Appium Essentials

1 (2 reviews total)
By Manoj Hans
    Advance your knowledge in tech with a Packt subscription

  • Instant online access to over 7,500+ books and videos
  • Constantly updated with 100+ new titles each month
  • Breadth and depth in over 1,000+ technologies

About this book

Nowadays, mobile automation is growing at a fast pace; this is where Appium comes in. It is a tool that performs automated mobile testing for Android and iOS.

Appium Essentials is a practical guide that will help you to perform mobile automation testing and gain a good understanding of mobile automation concepts. This book will teach you how to use Appium drives on native, web-based, and hybrid apps.

You will then explore Appium usage with different mobile applications, get acquainted with using an emulator to automate mobile apps, and learn about mobile gestures such as tap, zoom, and swipe. Finally, you will test your apps on a physical device and experience the look and feel of an end user!

Publication date:
April 2015


Chapter 1. Appium – Important Conceptual Background

In this chapter, we will learn about the Appium architecture, JavaScript Object Notation (JSON) wire protocol, and Appium sessions as well as gain an understanding of the desired capabilities before starting Appium. This chapter will also touch upon the topics of the Appium server and its client library.

In short, we will cover the following topics:

  • Appium's architecture

  • The Selenium JSON wire protocol

  • Appium sessions

  • Desired capabilities

  • The Appium server and its client library


Appium architecture

Appium is an HTTP server written in Node.js that creates and handles WebDriver sessions. The Appium web server follows the same approach as the Selenium WebDriver, which receives HTTP requests from client libraries through JSON and then handles those requests in different ways, depending on the platform it is running on.

Let's discuss how Appium works in iOS and Android.

Appium on iOS

On an iOS device, Appium uses Apple's UIAutomation API to interact with the UI elements. UIAutomation is a JavaScript library provided by Apple to write test scripts; Appium utilizes these same libraries to automate iOS apps.

Let's take a look at the architecture, which is shown in the following diagram:

In the preceding diagram, when we execute the test scripts, it goes in the form of JSON through an HTTP request to the Appium server. The Appium server sends the command to the instruments, and the instruments look for the bootstrap.js file, which is pushed by the Appium server to the iOS device. Then, these commands execute in the bootstrap.js file within the iOS instruments' environment. After the execution of the command, the client sends back the message to the Appium server with the log details of the executed command.

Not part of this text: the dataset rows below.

(** * Live-Polling backend: a shallow embedding of the Socket.IO server

    The development follows the fuller of the two server variants (the one
    with name-collision resolution and the chat rooms).  The older variant,
    [server.js], has the same [resetPoll], [endPoll], [teacher_start_poll],
    [submit_answer], [teacher_end_poll], [kick_student] and status handlers,
    text for text; it differs only in [join_student] (no collision loop) and
    in having no chat.

    Modelling conventions.
    - The module-level [let] variables of the server ([currentPoll],
      [students], [pollResults], [pastPolls], [pollTimeout], [chatMessages],
      [chatParticipants]) are the fields of one [State] record; every handler
      is a function from the state (plus the socket id, the clock reading and
      the payload) to the new state and the list of emitted events, in
      emission order.  Node runs each handler to completion, so one handler
      call is one atomic step.
    - [Date.now()] is the argument [now] (milliseconds, an integer); one
      reading is used for a whole handler call.
    - JavaScript strings are [string]s whose characters are the code units
      below 256; [trim] removes the ECMAScript white space and line
      terminators of that range.
    - [students] is a JavaScript object keyed by socket id.  Socket ids are
      not array indices, so property order is insertion order: the object is
      an association list, updated in place or extended at the end.
    - [pollResults] and the two chat tables are only read by key, so they are
      finite maps.
    - Socket.IO room membership ([socket.join], [socket.leave]) belongs to the
      transport; an emission to a room is recorded with the room's name.
    - Keys (socket ids, option texts, chat session ids) are taken to be
      ordinary property names: a key that names a member of
      [Object.prototype] (such as [__proto__] or [constructor]) is outside
      the model. *)

From Stdlib Require Import ZArith Lia Ascii String.
From stdpp Require Import base option list strings gmap pretty.

#[local] Set Warnings "-clear-no-such-hyp".

Open Scope string_scope.
Open Scope list_scope.
Open Scope Z_scope.

(** ** Strings *)

(** White space and line terminators (ECMAScript [WhiteSpace] and
    [LineTerminator]) among the code units below 256: TAB, LF, VT, FF, CR,
    SP and NBSP. *)
Definition is_white_space (c : ascii) : bool :=
  match N_of_ascii c with
  | 9%N | 10%N | 11%N | 12%N | 13%N | 32%N | 160%N => true
  | _ => false
  end.

Fixpoint trim_start (s : string) : string :=
  match s with
  | EmptyString => EmptyString
  | String c r => if is_white_space c then trim_start r else s
  end.

Fixpoint trim_end (s : string) : string :=
  match s with
  | EmptyString => EmptyString
  | String c r =>
      match trim_end r with
      | EmptyString => if is_white_space c then EmptyString else String c EmptyString
      | r' => String c r'
      end
  end.

(** [String.prototype.trim]. *)
Definition trim (s : string) : string := trim_end (trim_start s).

(** [Array.prototype.includes] on an array of strings. *)
Definition includes (x : string) (l : list string) : bool :=
  existsb (String.eqb x) l.

(** ** JavaScript objects with insertion order *)

Section JsObject.
Context {V : Type}.

(** [o[k]] *)
Fixpoint obj_get (k : string) (o : list (string * V)) : option V :=
  match o with
  | [] => None
  | (k', v) :: r => if String.eqb k k' then Some v else obj_get k r
  end.

(** [o[k] = v]: an existing property keeps its place, a new one goes last. *)
Fixpoint obj_set (k : string) (v : V) (o : list (string * V)) : list (string * V) :=
  match o with
  | [] => [(k, v)]
  | (k', v') :: r =>
      if String.eqb k k' then (k, v) :: r else (k', v') :: obj_set k v r
  end.

(** [delete o[k]] *)
Fixpoint obj_delete (k : string) (o : list (string * V)) : list (string * V) :=
  match o with
  | [] => []
  | (k', v') :: r =>
      if String.eqb k k' then r else (k', v') :: obj_delete k r
  end.

(** [Object.keys(o)] and [Object.values(o)] *)
Definition obj_keys (o : list (string * V)) : list string := map fst o.
Definition obj_values (o : list (string * V)) : list V := map snd o.
End JsObject.

(** ** Data *)

Record Poll := mkPoll {
  question : string;
  options : list string;
  duration : Z;            (* seconds *)
  startTime : Z;           (* milliseconds *)
  createdBy : string
}.

Record Student := mkStudent {
  name : string;
  originalName : string;
  answered : bool;
  joinedAt : Z;
  tabId : string;
  answer : option string;     (* absent until the first answer *)
  answeredAt : option Z
}.

(** A counter of [pollResults].  [pollResults[answer]++] on a property that
    does not exist stores NaN. *)
Inductive count := Num (n : nat) | NaN.

(** [{...currentPoll, results, endTime, totalStudents, answeredStudents}] *)
Record PastPoll := mkPastPoll {
  poll : Poll;
  results : gmap string count;
  endTime : Z;
  totalStudents : nat;
  answeredStudents : nat
}.

(** The id of a chat message is [Date.now() + Math.random()]; the floating
    point sum is not computed, the two summands are kept.  [time] is the
    locale-formatted clock string, supplied with the request. *)
Record ChatMessage := mkChatMessage {
  m_id : Z * Z;
  m_user : string;
  m_message : string;
  m_timestamp : Z;
  m_time : string
}.

Record ChatParticipant := mkChatParticipant {
  p_id : string;
  p_name : string;
  p_joinedAt : Z
}.

Record State := mkState {
  currentPoll : option Poll;
  students : list (string * Student);
  pollResults : gmap string count;
  pastPolls : list PastPoll;
  pollTimeout : option Z;     (* the armed timer and its delay in ms *)
  chatMessages : gmap string (list ChatMessage);
  chatParticipants : gmap string (list ChatParticipant)
}.

Definition initial : State := mkState None [] ∅ [] None ∅ ∅.

(** ** Emitted events *)

Inductive target :=
  | ToSocket (sid : string)     (* socket.emit, io.to(socketId).emit *)
  | ToAll                       (* io.emit *)
  | ToRoom (room : string).     (* io.to(room).emit *)

Inductive message :=
  | E_join_error (m : string)
  | E_join_success (nm orig : string) (msg : option string)
  | E_new_question (p : Poll) (timeRemaining : option Z)
  | E_student_count_update (n : nat)
  | E_poll_error (m : string)
  | E_poll_started (p : Poll)
  | E_answer_error (m : string)
  | E_answer_submitted (ans : string) (res : gmap string count) (m : string)
  | E_live_results (res : gmap string count) (total answeredN : nat)
  | E_poll_ended (res : gmap string count) (q : string) (opts : list string)
  | E_current_results (p : Poll) (res : gmap string count)
                      (total answeredN : nat) (timeRemaining : Z)
  | E_no_active_poll
  | E_poll_ended_by_teacher
  | E_kicked (m : string)
  | E_student_kicked (nm : string)
  | E_kick_error (m : string)
  | E_students_list (l : list (string * bool * Z))
  | E_past_polls (l : list PastPoll)
  | E_server_status (connectedStudents : nat)
                    (activePoll : option (string * list string * Z))
                    (totalPastPolls : nat)
  | E_chat_history (l : list ChatMessage)
  | E_participants_updated (l : list ChatParticipant)
  | E_new_message (m : ChatMessage)
  | E_user_kicked (m userName : string).
(** * BigCorp shop models: a verification development for [shop/models.py]

    The module declares two Django models ([Category], [Product]), a proxy
    model with a filtering manager ([ProductProxy], [ProductManager]) and the
    helper [rand_slug].  The embedding below follows the Python text:

    - a Python [str] is a list of Unicode code points ([pystr]);
    - the global generator of the [random] module, the database tables and
      the receiver [self] are threaded explicitly through a state and
      exception monad ([Py]);
    - the framework functions the module calls ([random.choice],
      [django.utils.text.slugify], [Model.save], [Model.delete],
      [Manager.get_queryset], [QuerySet.filter]) are modelled after their
      documented behaviour, driven by the options the module declares
      ([unique=True], [unique_together], [on_delete=CASCADE], ...).

    The database is the one a Django project has by default, SQLite, in
    autocommit mode: a primary key comes from the table's AUTOINCREMENT
    sequence (keys start at 1 and the key of a deleted row is not given
    again), a statement that breaks a constraint raises [IntegrityError]
    at once, and the declared length of a text column ([max_length]) is
    not checked by the backend, so it is no reason for [save] to fail.
    The number of digits of [price] ([max_digits]) is checked by the
    framework itself, before the statement is sent.  Text fields hold
    strings, and [image] the name of a file that is already stored.

    Left out, because no property below reads them: the indexes
    ([db_index], [index_together]), the verbose names, and the two
    [get_absolute_url] methods, which only hand the slug to [reverse]. *)

From Stdlib Require Import NArith Ascii String List Lia Sorted.
From stdpp Require Import base decidable option numbers list gmap sets fin_maps.
(** C4, on the code: failures of the identity client are not turned into
    error responses.  A provider that rejects the callback, and one that
    times out, make [OAuthCallback.get] end in a [NameError]; the same
    failures in [client.get_redirect_url] leave [OAuthRedirect.post] as they
    are. *)
Theorem OAuth_client_failures_escape :
  outcome (OAuthCallback_get (view_of facebook_denied) a_get)
    (after_handshake facebook_denied remote_new AnonymousUser)
  = Raise (NameError "error")
  ∧ outcome (OAuthCallback_get (view_of facebook_timeout) a_get)
      (after_handshake facebook_timeout remote_new AnonymousUser)
    = Raise (NameError "error")
  ∧ outcome (OAuthRedirect_post (site_settings false true) (view_of facebook_denied)
               (a_post []))
      (mkWorld ∅ AnonymousUser [alice; bob; carol] database [])
    = Raise (ClientError "access_denied")
  ∧ outcome (OAuthRedirect_post (site_settings false true) (view_of facebook_timeout)
               (a_post []))
      (mkWorld ∅ AnonymousUser [alice; bob; carol] database [])
    = Raise SocketTimeout.
Proof.
  unfold outcome. split; [|split; [|split]].
  - by rewrite (OAuthCallback_get_client_failure (view_of facebook_denied) a_get
                  (after_handshake facebook_denied remote_new AnonymousUser)
                  (mkClient remote_new) eq_refl (ClientError "access_denied")).
  - by rewrite (OAuthCallback_get_client_failure (view_of facebook_timeout) a_get
                  (after_handshake facebook_timeout remote_new AnonymousUser)
                  (mkClient remote_new) eq_refl SocketTimeout).
  - by apply OAuthRedirect_post_client_failure.
  - by apply OAuthRedirect_post_client_failure.
Qed.

(** ** The theorems at work on the fixtures *)

(** Bob, logged in, comes back from the provider with Alice's identity. *)
Lemma SetupCallback_get_profile_of_another_user_bob :
  let w := after_handshake facebook remote_alice (Authenticated bob) in
  let run := SetupCallback_get (site_settings false true) (view_of facebook) a_get w in
  run.1 = Ok (ErrorResponse
                "This profile is already connected to another user account.")
  ∧ session run.2 = without_pending (site_settings false true) (session w)
  ∧ db_profiles run.2 = database
  ∧ db_users run.2 = [alice; bob; carol]
  ∧ events run.2 = [EvDeleteSessionData]
  ∧ request_user run.2 = Authenticated bob.
Proof.
  apply (SetupCallback_get_profile_of_another_user (site_settings false true)
           (view_of facebook) a_get
           (after_handshake facebook remote_alice (Authenticated bob))
           (mkClient remote_alice) eq_refl bob alice_profile);
    reflexivity.
Defined.

(** Alice, logged in, connects the identity she has connected before. *)
Lemma SetupCallback_get_reconnect_alice :
  let w := after_handshake facebook remote_alice (Authenticated alice) in
  let run := SetupCallback_get (site_settings false true) (view_of facebook) a_get w in
  run.1 = Ok (HttpResponseRedirect "/account/")
  ∧ db_profiles run.2 = database
  ∧ events run.2 = [EvConnectSignal (Some alice) alice_profile (mkClient remote_alice)]
  ∧ session run.2 = session w.
Proof.
  apply (SetupCallback_get_reconnect (site_settings false true)
           (view_of facebook) a_get
           (after_handshake facebook remote_alice (Authenticated alice))
           (mkClient remote_alice) eq_refl alice alice_profile "/account/");
    reflexivity.
Defined.

(** Alice, logged out, signs in through the provider. *)
Lemma SetupCallback_get_known_identity_alice :
  let w := after_handshake facebook remote_alice AnonymousUser in
  let run := SetupCallback_get (site_settings false true) (view_of facebook) a_get w in
  ∃ profile,
    find_profile (Some alice) remote_alice database = Some profile
    ∧ run.1 = Ok (HttpResponseRedirect "/account/")
    ∧ request_user run.2 = Authenticated alice
    ∧ events run.2 = [EvAuthenticate remote_alice; EvLogin alice;
                      EvLoginSignal (Some alice) profile (mkClient remote_alice)].
Proof.
  apply (SetupCallback_get_known_identity (site_settings false true)
           (view_of facebook) a_get
           (after_handshake facebook remote_alice AnonymousUser)
           (mkClient remote_alice) eq_refl alice "/account/");
    reflexivity.
Defined.

(** A new OpenID identity while OpenID signups are switched off. *)
Lemma SetupCallback_get_openid_signups_disabled_newcomer :
  let w := after_handshake openid remote_new AnonymousUser in
  let run := SetupCallback_get (site_settings false false) (view_of openid) a_get w in
  run.1 = Ok (ErrorResponse "We are not currently accepting new OpenID signups.")
  ∧ db_users run.2 = [alice; bob; carol]
  ∧ db_profiles run.2 = database
  ∧ session run.2 = session w
  ∧ events run.2 = [EvAuthenticate remote_new].
Proof.
  apply (SetupCallback_get_openid_signups_disabled (site_settings false false)
           (view_of openid) a_get
           (after_handshake openid remote_new AnonymousUser)
           (mkClient remote_new) eq_refl);
    reflexivity.
Defined.

(** Carol, whose account is inactive, tries to sign in. *)
Lemma SetupCallback_get_inactive_user_carol :
  let w := after_handshake facebook remote_carol AnonymousUser in
  let run := SetupCallback_get (site_settings false true) (view_of facebook) a_get w in
  run.1 = Ok InactiveResponse
  ∧ request_user run.2 = AnonymousUser
  ∧ events run.2 = [EvAuthenticate remote_carol]
  ∧ session run.2 = session w.
Proof.
  apply (SetupCallback_get_inactive_user (site_settings false true)
           (view_of facebook) a_get
           (after_handshake facebook remote_carol AnonymousUser)
           (mkClient remote_carol) eq_refl carol);
    reflexivity.
Defined.

(** The newcomer signs up in auto-generate mode. *)
Lemma Setup_get_generate_username_newcomer :
  let run := Setup_get (site_settings true true) a_get pending_signup in
  ∃ logged_in,
    run.1 = Ok (HttpResponseRedirect "/account/")
    ∧ events run.2 =
        [EvUserSave newcomer; EvProfileSave newcomer_profile;
         EvAuthenticate remote_new;
         EvConnectSignal (Some logged_in) newcomer_profile (mkClient remote_new);
         EvLogin logged_in;
         EvLoginSignal (Some logged_in) newcomer_profile (mkClient remote_new);
         EvDeleteSessionData]
    ∧ username newcomer = "user1999"
    ∧ has_usable_password newcomer = false
    ∧ profile_user newcomer_profile = newcomer
    ∧ db_users run.2 = [alice; bob; carol; newcomer]
    ∧ db_profiles run.2 = database ++ [newcomer_profile]
    ∧ profile_user <$> find_profile None remote_new (db_profiles run.2)
      = Some logged_in
    ∧ request_user run.2 = Authenticated logged_in
    ∧ session run.2 = without_pending (site_settings true true) (session pending_signup).
Proof.
  apply (Setup_get_generate_username (site_settings true true) a_get pending_signup
           (mkUser None "" true true)
           (mkProfile None (mkUser None "" true true) remote_new)
           (mkClient remote_new) eq_refl eq_refl eq_refl eq_refl "/account/");
    reflexivity.
Defined.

A similar kind of architecture follows in the case of Android app automation. Let's discuss the Appium architecture for Android.

Appium on Android

On an Android device, Appium uses the UIAutomator framework to automate the apps. UIAutomator is a framework that is developed by the Android developers to test the Android user interface.

Let's take a look at the architecture, which is shown in the following diagram:

In the preceding diagram, we have a UIAutomator/Selendroid in place of Apple instruments and bootstrap.jar in place of the bootstrap.js file.

Appium supports Android versions greater than or equal to 17; for earlier versions, it uses the Selendroid framework. When we execute the test scripts, Appium sends the command to the UIAutomator or Selendroid on the basis of the Android version.

Here, bootstrap.jar plays the role of a TCP server, which we can use to send the test command in order to perform the action on the Android device using UIAutomator/Selendroid.


The Selenium JSON wire protocol

The JSON wire protocol (JSONWP) is a transport mechanism created by WebDriver developers. This wire protocol is a specific set of predefined, standardized endpoints exposed via a RESTful API. The purpose of WebDriver and JSONWP is the automated testing of websites via a browser such as Firefox driver, IE driver, and Chrome driver.

Appium implements the Mobile JSONWP, the extension to the Selenium JSONWP, and it controls the different mobile device behaviors, such as installing/uninstalling apps over the session.

Let's have a look at some of the endpoints from the API which are used to interact with mobile applications:

  • /session/:sessionId

  • /session/:sessionId/element

  • /session/:sessionId/elements

  • /session/:sessionId/element/:id/click

  • /session/:sessionId/source

  • /session/:sessionId/url

  • /session/:sessionId/timeouts/implicit_wait

Appium provides client libraries similar to WebDriver that act as an interface to the REST API. These libraries have functions similar to the following method:


This method will issue an HTTP request to the JSONWP, and it gets the response from the applicable API endpoint. In this case, the API endpoint that handles the getPageSource method is as follows:


The driver will execute the test script that comes in the JSON format from the AppiumDriver server to get the source. It will return the page source in the string format. In case of non-HTML (native mobile apps) platforms, the Appium library will respond with an XML document representation of the UI hierarchy. The specific structure of the document may vary from platform to platform.


Appium session

A session is a medium to send commands to the specific test application; a command is always performed in the context of a session. As we saw in the previous section, a client uses the session identifier as the sessionId parameter before performing any command. The client library requests the server to create a session. The server will then respond with a sessionId endpoint, which is used to send more commands to interact with the application(s) being tested.


Desired capabilities

Desired capabilities is a JSON object (a set of keys and values) sent by the client to the server. It describes the capabilities for the automation session in which we are interested.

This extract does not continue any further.